Le 9 décembre, le guichet unique avait déjà établi 4260 contacts (appels téléphoniques, mails et passages). Une première analyse estimait les projets soumis " beaucoup moins farfelus qu’on ne l’imaginait " et souvent d’une " grande maturité ". Avec des dossiers concernant quelques créations (20 %), une majorité de reprises (60 %) et 10 % de candidats ayant des capitaux à investir (jusqu'à 500 000 euros) dans des entreprises entre 10 et 50 salariés. " La plupart de ces gens ne connaissent pas le Lot-et-Garonne, mais ils rêvent de nature et de sud-ouest ", remarque Antoine Plantey, responsable de la structure d’accueil. Témoin ce Parisien, si motivé qu’il n’a pas hésité à changer son fusil d’épaule : " Je prévoyais de racheter une salle de fitness. L’affaire, en bonne voie, ne s’est finalement pas avérée viable après une étude du marché. Du coup, je planche sur la reprise d’un restaurant ! ". Le pays du foie gras se mérite...

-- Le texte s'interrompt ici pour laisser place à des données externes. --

(** * PyonFX libass renderer: a shallow embedding of [ass_render.c]

    The development follows [src/pyonfx/libass/libass/ass_render.c]:

    - [Images]    : [ASS_Image], [ass_image_compare], [ass_detect_change];
    - [Collision] : [Rect], [overlap], [shift_event], [fit_rect],
                    [fix_collisions];
    - [Double]    : the conversions and [lrint] of the C library on doubles;
    - [Binary64]  : the real value of a double, and the operations that are
                    exact or round to a neighbour;
    - [Combine]   : [render_and_combine_glyphs];
    - [Frame]     : [ass_render_event], [cmp_event_layer], [ass_render_frame];
    - [Wrap]      : [wrap_lines_smart] (greedy wrap and balance loop);
    - [Trim]      : [trim_whitespace];
    - [Layout]    : [preliminary_layout], [compute_string_bbox];
    - [Style]     : [handle_selective_style_overrides], [init_font_scale];
    - [Composite] : [ass_composite_construct];
    - [Transform] : [quantize_transform], [restore_transform];
    - [Blur]      : [quantize_blur], [restore_blur].

    Conventions.  A C [int], [int32_t] or [long long] is a [Z]; signed
    overflow is undefined in C, so the integer code is modelled on the runs
    that stay in range.  A pointer is an address ([Z] or [nat]) or an
    [option] when the code tests it against NULL.  A C [double] is a binary64
    primitive float; functions of the C library that the primitives do not
    provide ([log1p], [expm1]) are parameters.  A read through a null or
    out-of-bounds pointer is the outcome [Fault]. *)

From Stdlib Require Import ZArith Lia Floats Reals Lra String.
From stdpp Require Import base list gmap sorting.

Local Open Scope Z_scope.

(** ** Outcomes of code that can dereference a bad pointer *)

Inductive outcome (A : Type) : Type :=
| Ret (a : A)
| Fault.
Arguments Ret {A} a.
Arguments Fault {A}.

Definition obind {A B} (x : outcome A) (f : A -> outcome B) : outcome B :=
  match x with
  | Ret a => f a
  | Fault => Fault
  end.
(* ===== verification/_CoqProject ===== *)
-Q . S2P
Prelude.v
Errors.v
PyTime.v
PyData.v
PyStr.v
Regex.v
RegexFacts.v
PyUrl.v
Transitions.v
Run.v
Tables.v
RunFacts.v
Step.v
StepFacts.v
Policy.v
Coverage.v
Intent.v
Lease.v
Workflow.v
WorkflowFacts.v
GraphFacts.v
GraphCodec.v
Discovery.v
DiscoveryFacts.v
Artifacts.v
Research.v
StepStore.v
StepStoreFacts.v
Repositories.v
Completion.v
Conversation.v
CompletionFacts.v
WorkflowRuns.v
Submissions.v
Chunker.v
Evidence.v
Authority.v
Sources.v
Selector.v
EvidenceRules.v
ModelGateway.v
Verifier.v
VerifierBatch.v
EvidenceFacts.v
SelectorFacts.v
Templates.v
Router.v
QueryCompiler.v
QueryFacts.v
Planner.v
PlannerFacts.v
Expansion.v
Ranking.v
Operations.v
Extraction.v
Answer.v
Claims.v
ClaimsFacts.v
Synthesizer.v
AnswerFacts.v
Answering.v
ModelGatewayFacts.v
ModelAudit.v
ModelAuditFacts.v
ModelCalls.v
Campaign.v
CampaignBudget.v
CampaignPolicy.v
Gate.v
GateFacts.v
CampaignPlan.v
CampaignPlanFacts.v
CampaignRows.v
CampaignStore.v
CampaignCreate.v
Collector.v
CampaignLedger.v
CampaignFacts.v
CampaignHistory.v
(** What holds of every element of a list holds of its sublists. *)
Lemma forall_sublist {A} (P : A -> Prop) (l k : list A) : l `sublist_of` k -> Forall P k -> Forall P l.
Proof. induction 1; rewrite ?Forall_cons; naive_solver. Qed.
#[export] Hint Rewrite @dget_dset_eq @ddel_dset_fresh using done : sana.

(** ** Sums over lists of integers *)

Definition sumZ {A} (f : A -> Z) (l : list A) : Z := foldr (fun x acc => f x + acc) 0 l.

Lemma sumZ_app {A} (f : A -> Z) l k : sumZ f (l ++ k) = sumZ f l + sumZ f k.
Proof. induction l; simpl; lia. Qed.

Lemma sumZ_nonneg {A} (f : A -> Z) l : (forall x, x ∈ l -> 0 <= f x) -> 0 <= sumZ f l.
Proof.
  induction l as [|x l IH]; simpl; intros H; [lia|].
  pose proof (H x ltac:(set_solver)). assert (0 <= sumZ f l) by (apply IH; set_solver). lia.
Qed.

Lemma sumZ_perm {A} (f : A -> Z) l k : l ≡ₚ k -> sumZ f l = sumZ f k.
Proof. induction 1; simpl; lia. Qed.

Lemma sumZ_ext {A} (f g : A -> Z) l : (forall x, x ∈ l -> f x = g x) -> sumZ f l = sumZ g l.
Proof.
  induction l as [|x l IH]; simpl; intros H; [done|].
  rewrite (H x) by set_solver. rewrite IH by set_solver. done.
Qed.

Lemma sumZ_zero {A} (f : A -> Z) l : (forall x, x ∈ l -> f x = 0) -> sumZ f l = 0.
Proof. intros H. rewrite (sumZ_ext f (fun _ => 0)) by done. clear H. induction l; simpl; lia. Qed.

(** A count is a sum of ones. *)
Definition one (b : bool) : Z := if b then 1 else 0.

Lemma one_nonneg b : 0 <= one b.
Proof. destruct b; simpl; lia. Qed.

Lemma one_mono a b : (a = true -> b = true) -> one a <= one b.
Proof. destruct a, b; simpl; intros H; first [lia|by specialize (H eq_refl)]. Qed.

#[export] Instance sumZ_proper {A} (f : A -> Z) : Proper ((≡ₚ) ==> eq) (sumZ f).
Proof. intros l k. apply sumZ_perm. Qed.

(** ** Sums over the values of a finite map *)

Section SumMap.
Context `{Countable K} {A : Type} (f : A -> Z).

Definition sum_map (m : gmap K A) : Z := sumZ f (map_to_list m).*2.

Lemma sum_map_empty : sum_map ∅ = 0.
Proof. unfold sum_map. by rewrite map_to_list_empty. Qed.

Lemma sum_map_insert_new m i x : m !! i = None -> sum_map (<[i:=x]> m) = f x + sum_map m.
Proof.
  intros Hi. unfold sum_map.
  by rewrite (sumZ_perm _ _ _ (fmap_Permutation snd _ _ (map_to_list_insert m i x Hi))).
Qed.

Lemma sum_map_delete m i x : m !! i = Some x -> sum_map (delete i m) = sum_map m - f x.
Proof.
  intros Hi. rewrite <- (insert_delete_id m i x Hi) at 2. rewrite sum_map_insert_new by apply lookup_delete_eq. lia.
Qed.

Lemma sum_map_update m i x y : m !! i = Some x -> sum_map (<[i:=y]> m) = sum_map m - f x + f y.
Proof.
  intros Hi. rewrite <- insert_delete_eq, sum_map_insert_new by apply lookup_delete_eq.
  rewrite (sum_map_delete _ _ x) by done. lia.
Qed.

Lemma sum_map_nonneg m : (forall x, 0 <= f x) -> 0 <= sum_map m.
Proof. intros Hf. apply sumZ_nonneg. auto. Qed.

Lemma sum_map_zero m : (forall i x, m !! i = Some x -> f x = 0) -> sum_map m = 0.
Proof.
  intros HZ. apply sumZ_zero. intros x Hx. apply list_elem_of_fmap in Hx as ([i y] & -> & Hy).
  apply elem_of_map_to_list in Hy. by eapply HZ.
Qed.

" Si j’arrive à installer entre 50 et 100 entrepreneurs, ce serait déjà un très bon résultat ", espère Jean François-Poncet. Enthousiaste, l’élu justifie son optimisme par la solide expérience du département en matière de revitalisation de son terroir. D’abord avec Agropole, dédiée aux activités innovantes de l’agroalimentaire, qui a permis la création de 86 entreprises et de 1500 emplois depuis 1990. Puis avec le Tremplin rural, régime né en 2000, dont l’enveloppe financière de 3800 euros a aidé plus de 300 jeunes à s’installer à la campagne, dans des secteurs très divers (artisanat d’art, commerce, messagerie, coiffure...).

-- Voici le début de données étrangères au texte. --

(** Exactly [n] rounds of [body]. *)
Fixpoint rounds (body : nat -> captures -> (nat -> captures -> option result) -> option result)
    (n : nat) (i : nat) (cs : captures) (k : nat -> captures -> option result) : option result :=
  match n with
  | O => k i cs
  | S n' => body i cs (fun j cs' => rounds body n' j cs' k)
  end.

Definition pred_opt (hi : option nat) : option nat := pred <$> hi.

(** Further rounds, up to [hi]; a round that reads nothing is the last one. Every other round reads
    a character, so the length of what is left bounds their number. *)
Fixpoint more (body : nat -> captures -> (nat -> captures -> option result) -> option result)
    (greedy : bool) (fuel : nat) (hi : option nat) (i : nat) (cs : captures)
    (k : nat -> captures -> option result) : option result :=
  match fuel with
  | O => k i cs
  | S f =>
      match hi with
      | Some O => k i cs
      | _ =>
          let next j cs' := if (j =? i)%nat then k j cs' else more body greedy f (pred_opt hi) j cs' k in
          if greedy
          then match body i cs next with Some x => Some x | None => k i cs end
          else match k i cs with Some x => Some x | None => body i cs next end
      end
  end.

Fixpoint rmatch (r : regex) (i : nat) (cs : captures) (k : nat -> captures -> option result)
    : option result :=
  match r with
  | REmpty => k i cs
  | RChar c => one (same_char c) i cs k
  | RAny => one (fun c => dotall fl || negb (c =? 10)) i cs k
  | RSet neg items => one (in_set neg items) i cs k
  | RStart => if (i =? 0)%nat then k i cs else None
  | REnd => if at_end i then k i cs else None
  | RWordB neg => if xorb neg (word_boundary i) then k i cs else None
  | RCat a b => rmatch a i cs (fun j cs' => rmatch b j cs' k)
  | RAlt a b => match rmatch a i cs k with Some x => Some x | None => rmatch b i cs k end
  | RRep greedy lo hi a =>
      rounds (rmatch a) lo i cs (fun j cs' =>
        more (rmatch a) greedy (S (length text - j)) ((fun h => h - lo)%nat <$> hi) j cs' k)
  | RGroup n a => rmatch a i cs (fun j cs' => k j ((n, (i, j)) :: cs'))
  | RRef n =>
      match group_span n cs with
      | Some sp =>
          let t := span_text sp in
          if forallb id (zip_with same_char t (take (length t) (drop i text)))
             && (length t <=? length text - i)%nat
          then k (i + length t)%nat cs else None
      | None => None
      end
  | RLook neg a =>
      match rmatch a i cs (fun j cs' => Some (j, cs')) with
      | Some _ => if neg then None else k i cs
      | None => if neg then k i cs else None
      end
  | RLookBehind neg w a =>
      match (if (w <=? i)%nat
             then rmatch a (i - w)%nat cs (fun j cs' => if (j =? i)%nat then Some (j, cs') else None)
             else None) with
      | Some _ => if neg then None else k i cs
      | None => if neg then k i cs else None
      end
  end.

(** ** The functions of the module *)

Record re_match := { m_start : nat; m_end : nat; m_groups : captures }.

(** The match at [i]; with [nonempty], one that reads something. *)
Definition match_at (r : regex) (nonempty : bool) (i : nat) : option re_match :=
  (fun '(j, cs) => {| m_start := i; m_end := j; m_groups := cs |}) <$>
    rmatch r i [] (fun j cs => if nonempty && (j =? i)%nat then None else Some (j, cs)).

(** The leftmost match from [i] on, among [n] + 1 starting points. *)
Fixpoint search_from (r : regex) (nonempty : bool) (n : nat) (i : nat) : option re_match :=
  match match_at r nonempty i with
  | Some m => Some m
  | None => match n with O => None | S n' => search_from r false n' (S i) end
  end.

(** [re.search] *)
Definition re_search (r : regex) : option re_match := search_from r false (length text) 0.

(** [re.fullmatch] *)
Definition re_fullmatch (r : regex) : option re_match :=
  (fun '(j, cs) => {| m_start := 0; m_end := j; m_groups := cs |}) <$>
    rmatch r 0 [] (fun j cs => if (j =? length text)%nat then Some (j, cs) else None).

(** The non-overlapping matches from [i] on: the next one starts where the last one ended, and is
    not empty when the last one was. *)
Fixpoint find_from (r : regex) (fuel : nat) (nonempty : bool) (i : nat) : list re_match :=
  match fuel with
  | O => []
  | S f =>
      match search_from r nonempty (length text - i) i with
      | None => []
      | Some m => m :: find_from r f (m_end m =? m_start m)%nat (m_end m)
      end
  end.

(** [re.finditer]: at most two matches end at the same place. *)
Definition re_finditer (r : regex) : list re_match := find_from r (2 * length text + 2) false 0.

Definition match_text (m : re_match) : pystr := substr (m_start m) (m_end m) text.

(** [m.group(n)] *)
Definition group (n : nat) (m : re_match) : option pystr :=
  match n with
  | O => Some (match_text m)
  | S _ => span_text <$> group_span n (m_groups m)
  end.

(** [re.findall] of a pattern without groups *)
Definition re_findall (r : regex) : list pystr := map match_text (re_finditer r).

(** [re.search(...) is not None] *)
Definition re_found (r : regex) : bool := negb (is_none (re_search r)).

(** What is left between the matches, with [f] in their place. *)
Fixpoint sub_from (f : re_match -> pystr) (ms : list re_match) (i : nat) : pystr :=
  match ms with
  | [] => drop i text
  | m :: r => substr i (m_start m) text ++ f m ++ sub_from f r (m_end m)
  end.

(** [re.sub] with a replacement that is computed from the match *)
Definition re_sub (r : regex) (f : re_match -> pystr) : pystr := sub_from f (re_finditer r) 0.

Fixpoint split_from (ms : list re_match) (i : nat) : list pystr :=
  match ms with
  | [] => [drop i text]
  | m :: r => substr i (m_start m) text :: split_from r (m_end m)
  end.

(** [re.split] of a pattern without groups *)
Definition re_split (r : regex) : list pystr := split_from (re_finditer r) 0.

(** [re.split(..., maxsplit=1)[0]] *)
Definition re_split_head (r : regex) : pystr :=
  match re_search r with Some m => take (m_start m) text | None => text end.
End Match.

Avec cette nouvelle opération coup de poing, Jean François-Poncet prouve, s’il était besoin, qu’Agen a décidément plus d’un pruneau dans son sac.
 
Contact
3 questions à Bruno Dussillol,
32 ans, co-gérant de Motobox, à Marmande
Quand avez-vous ouvert votre société ?
Commercial dans une concession automobile, je me suis retrouvé sans emploi suite à l’arrêt de la vente de la marque Suzuki. Xavier Boutiton, lui, était chef d’atelier. Mais il a décidé de partir aussi. Nous nous sommes donc associés afin de reprendre la concession Suzuki. Après avoir finalisé le projet pendant près d’un an, on a ouvert Motobox en mars 2001. Nous vendons, réparons et louons des motos.
De quelles aides avez-vous bénéficié ?
La Chambre de Commerce m’a fait profiter d’une formation à la création d’entreprise, ce qui n’est jamais négligeable. Mais cela ne réglait pas le problème financier, qui a été le plus dur à surmonter puisque nous n’avions pas d’apport. Or, il fallait beaucoup investir dans le stock initial. Heureusement, nous avons obtenu, chacun, un prêt d’honneur par l’intermédiaire de la CCI, pour un montant total s’élevant à 15 000 euros. Nous avons bénéficié d’un autre prêt à taux 0 % de l’ex-Seita (l’entreprise s’était engagée à soutenir l’emploi dans la région après y avoir fortement débauché) représentant la même somme.
Avez-vous connu des difficultés ?
Le monde de la moto est un milieu assez fermé. Du coup, nous n’avons pas eu besoin de publicité pour nous faire connaître et nous avons naturellement récupéré l’ancienne clientèle de notre précédent employeur. Après seulement un mois d’activité, nous avons pu embaucher une secrétaire et un mécanicien. Aujourd’hui, nous sommes neuf. Les résultats ont été bien au-delà de nos espérances.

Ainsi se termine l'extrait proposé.